ボクシングの世界スーパーバンタム級4団体統一王者・井上尚弥(32=大橋)が12月にWBC同級1位アラン・ピカソと対戦する計画が浮上する中、現役王者が今後の展開を占った。

 ピカソは井上戦の〝前哨戦〟として、7月19日にWBC世界フェザー級23位・亀田京之介(26=TMK)と米ラスベガスで対戦。日本フェザー級王者でWBA世界同級9位の阿部麗也(KG大和)は、YouTubeの「ボクサートリオch」でこの試合について取り上げた。

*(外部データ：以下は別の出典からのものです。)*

(* ===== verification/CacheIsolation.v ===== *)
(** * Isolation of the cache

    A request with a bearer token reaches only the entries and the pending
    uploads of the token's repository and scopes: every other one keeps its row
    and its data, whatever fails. *)

From S2P Require Import Prelude GoErr GoStr Codec Sha256 Json NetIP Config BlockId CacheStore Sqlite.
From S2P Require Import CacheStoreInv CacheStoreSpec CacheStoreLookup CacheServer CacheServerSpec.

Local Open Scope Z_scope.
Local Open Scope go_scope.

(** The entry [e] is in the table, with its blob's parts. *)
Definition kept (e : entry_row) (parts : gmap Z string) (st : store) : Prop :=
  store_ok st ∧ e ∈ entries st ∧ folder_parts (ce_id e) st = parts.

Lemma kept_same e parts st st' : same_db st st' → kept e parts st → kept e parts st'.
Proof.
  intros Hs (Hok & He & Hp). split_and!; [by eapply store_ok_same|..]; destruct Hs as (_ & E & B & _).
  - by rewrite E.
  - unfold folder_parts in *. by rewrite B.
Qed.

Lemma kept_quiet {A} e parts (c : M store A) : quiet c → preserves (kept e parts) c.
Proof. intros Hq st Hk. by apply (kept_same _ _ _ _ (Hq st)). Qed.

(** A program that leaves the entries and the blobs alone. *)
Definition only_uploads {A} (c : M store A) : Prop :=
  ∀ s, entries (c s).2 = entries s ∧ blobs (c s).2 = blobs s.

Lemma kept_only_uploads {A} e parts (c : M store A) :
  only_uploads c → preserves store_ok c → preserves (kept e parts) c.
Proof.
  intros Hu Hok st (Hst & He & Hp). destruct (Hu st) as [E B]. split_and!; [by apply Hok|by rewrite E|].
  unfold folder_parts in *. by rewrite B.
Qed.

Lemma only_uploads_quiet {A} (c : M store A) : quiet c → only_uploads c.
Proof. intros Hq s. by destruct (Hq s) as (_ & ? & ? & _). Qed.

Lemma only_uploads_bind {A B} (c : M store A) (k : A → M store B) :
  only_uploads c → (∀ a, only_uploads (k a)) → only_uploads (bind c k).
Proof.
  intros Hc Hk s. destruct (Hc s) as [E1 B1]. unfold bind. destruct (c s) as [[a|e] s']; [|done].
  simpl in *. destruct (Hk a s') as [E2 B2]. by rewrite E2, B2.
Qed.

Lemma only_uploads_catch {A B} (c : M store A) (k : result A → M store B) :
  only_uploads c → (∀ r, only_uploads (k r)) → only_uploads (catch c k).
Proof.
  intros Hc Hk s. destruct (Hc s) as [E1 B1]. unfold catch. destruct (c s) as [r s'].
  simpl in *. destruct (Hk r s') as [E2 B2]. by rewrite E2, B2.
Qed.

Lemma only_uploads_fallible {A} (c : M store A) : only_uploads c → only_uploads (fallible c).
Proof.
  intros Hc. apply only_uploads_bind; [apply only_uploads_quiet, quiet_next_fault|].
  intros [f|]; [by apply only_uploads_quiet, quiet_throw|done].
Qed.

Lemma createUpload_only k v sc r : only_uploads (createUpload k v sc r).
Proof.
  apply only_uploads_catch; [apply only_uploads_quiet, quiet_scan_row|].
  intros [u|e]; [by apply only_uploads_quiet, quiet_ret|]. case_match; [by apply only_uploads_quiet, quiet_throw|].
  apply only_uploads_bind; [apply only_uploads_quiet, quiet_randomID|]. intros id.
  apply only_uploads_bind; [|intros; by apply only_uploads_quiet, quiet_ret].
  apply only_uploads_fallible. intros s. by case_match.
Qed.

 阿部はピカソと京之介の一戦について「レベルでいうとピカソの方が一つ上だと思うんですけど、何と言っても京之介選手はガッツがある。そういう意味では、ピカソがどういう気持ちでこの試合に臨むか。(勝負の行方は)分からない部分もあるなと思う」と接戦を予想した。

 京之介は、今年2月にルイス・ネリ(メキシコ)と敵地で対戦してTKO負け。一方で、試合前の挑発行為や乱闘騒動でも注目を集めた。阿部は「前回のネリ戦を見ていてもそうだけど、完全な相手のホームに乗り込んで行ったわけだけど。もう試合前のフェースオフから『来いよ、来いよ』みたいなバチバチでやって〝京之介節〟を出していた。あのへんは、いいっすよね」と京之介の行動に理解を示す。

 その上で「これでもしピカソが負けたりなんかしたら、12月に井上チャンプとやる話が崩れて、京之介選手が急浮上しちゃう」「何があるか分からないのがボクシング。ピカソがあんまり先を見て、足をすくわれてね」と指摘した。